More specifically, it should have these features:

  * PHP extension
  * Open source
  * Actively maintained
  * Decent performance
  * Scalable
  * Authentication
  * Replication and failover with at least two nodes
  * Not overly complicated

Note that I do need authentication, but not necessarily encryption. I
do not trust all people having access to the network, but I do trust the
network hardware.

By replication and failover I mean that I will have two instances of
the backend which should replicate to each other, ideally in a master-
master configuration. If one of them fails the other one should be as
up to date as possible and take over all tasks within seconds. I hope
to find a

Some of the solutions I have looked at, but which did not fit the
requirements entirely:

- files, backed by an NFS share or glusterfs

  This worked more or less, but had several problems. NFS has locking
  issues, glusterfs lacked performance.

- memcached with repcached patch and SASL enabled

  This looked promising. Although the repcached patch seems abandoned, I
  could apply it to the Debian wheezy package (memcached 1.4.13).
  Replication and failover feel solid, just restart the failed memcache
  node and it will replicate the content of the other.

  The issue is that the repcached patch does not support memcached's
  binary protocol, and using SASL requires the binary protocol.

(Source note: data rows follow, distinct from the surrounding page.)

Lemma topup_request_spec ev form req :
  isPaymentEventActionAvailable ev resolve_legacy_topup = true →
  buildLegacyTopUpResolutionRequest (Some ev) form = Some req ↔ topup_request_ok ev form req.
Proof.
  intros Hav. unfold buildLegacyTopUpResolutionRequest, topup_request_ok. rewrite Hav. cbn [negb orb].
  pose proof (reason_valid_spec (f_reason form)) as Hr.
  destruct (isPaymentAuditReasonValid (f_reason form)); cbn [negb].
  2:{ split; [done|]. intros (_ & _ & E & Hok & _). rewrite E in Hok. by apply Hr in Hok. }
  pose proof (proj1 Hr eq_refl) as Hreason. destruct (jeqb_spec (f_resolution form) "fulfill") as [E|E].
  - pose proof (parseQuota_spec (f_creditQuota form)) as Hq.
    destruct (parseLegacyTopUpCreditQuota (f_creditQuota form)) as [q|]; split.
    + intros [= <-]. destruct (proj1 (Hq q) eq_refl) as (n & Hn). cbn. rewrite E.
      repeat (split; [done|]). left. split; [done|]. split; [done|]. by exists n.
    + intros (E1 & E2 & E3 & _ & E4 & Hcase). destruct req; cbn in *; subst.
      destruct Hcase as [(_ & -> & (m & Hm))|(E' & _)]; [|congruence].
      assert (Some q = Some (num_of_Z m)) as [= ->]
        by (apply Hq; exists m; destruct Hm as (? & ? & _); auto). by destruct Hm as (_ & _ & ->).
    + done.
    + intros (_ & _ & _ & _ & E4 & [(_ & _ & (m & Hm & Hmr & _))|(E' & _)]); [|congruence].
      assert (None = Some (num_of_Z m)) by (apply Hq; exists m; auto). done.
  - pose proof (reference_valid_spec (f_providerRefundReference form)) as Href.
    destruct (jeqb_spec (f_resolution form) "external_refund") as [E'|E']; cbn [andb].
    2:{ split; [done|]. intros (_ & _ & _ & _ & E4 & [(? & _)|(? & _)]); congruence. }
    destruct (isPaymentProviderReferenceValid (f_providerRefundReference form)); split.
    + intros [= <-]. cbn. rewrite E'. repeat (split; [done|]). right. repeat (split; [done|]). by apply Href.
    + intros (E1 & E2 & E3 & _ & E4 & Hcase). destruct req; cbn in *; subst.
      destruct Hcase as [(? & _)|(_ & -> & -> & _)]; [congruence|done].
    + done.
    + intros (_ & _ & _ & _ & E4 & [(? & _)|(_ & _ & Er & Hok)]); [congruence|].
      rewrite Er in Hok. by apply Href in Hok.
Qed.

(** A request that resolves a legacy payment is built exactly when it is one
    the server accepts: the event offers the action, the request carries the
    event's id and attempt count, a trimmed reason of 8 to 512 bytes, and either
    the exact credit quota and no reference, or a reference of 1 to 255 bytes
    without control characters and no quota. *)
Theorem legacy_requests_exact event form reference reason :
  (∀ req, buildLegacyTopUpResolutionRequest event form = Some req ↔
    ∃ ev, event = Some ev ∧ isPaymentEventActionAvailable ev resolve_legacy_topup = true ∧
      topup_request_ok ev form req) ∧
  (∀ req, buildLegacySubscriptionResolutionRequest event reference reason = Some req ↔
    ∃ ev, event = Some ev ∧ isPaymentEventActionAvailable ev resolve_legacy_subscription = true ∧
      reference_ok (trim reference) ∧ reason_ok (trim reason) ∧
      req = MkSubscriptionRequest (pe_id ev) (attempts ev) "external_refund" (trim reference) (trim reason)).
Proof.
  split; intros req.
  - destruct event as [ev|]; [|by split; [|intros (? & ? & _)]].
    destruct (isPaymentEventActionAvailable ev resolve_legacy_topup) eqn:Hav.
    + rewrite topup_request_spec by done. split; [by exists ev|]. by intros (ev' & [= <-] & _ & ?).
    + unfold buildLegacyTopUpResolutionRequest. rewrite Hav. split; [done|].
      intros (ev' & [= <-] & ? & _). congruence.
  - unfold buildLegacySubscriptionResolutionRequest. destruct event as [ev|]; [|naive_solver].
    setoid_rewrite <- reason_valid_spec; setoid_rewrite <- reference_valid_spec.
    destruct (isPaymentEventActionAvailable ev resolve_legacy_subscription) eqn:Hav,
      (isPaymentProviderReferenceValid reference), (isPaymentAuditReasonValid reason); cbn [negb orb];
      (split; [try done|intros (ev' & [= <-] & ? & ? & ? & ->); congruence]).
    intros [= <-]. by exists ev.
Qed.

  Other than that, this is exactly what I am looking for.

- redis

  This works, but replication and failover isn't all that easy to set up
  and maintain. Promoting a node to master, re-populating a the failed
  node when it comes back up, ... . With repcached, this was done
  automatically.

- riak

  This works too, but the authentication is overly complicated and the
  PHP extension does not seem to support authentication.

I am currently out of ideas. Can anyone point me to other solutions I
might not have looked at yet?

Thanks!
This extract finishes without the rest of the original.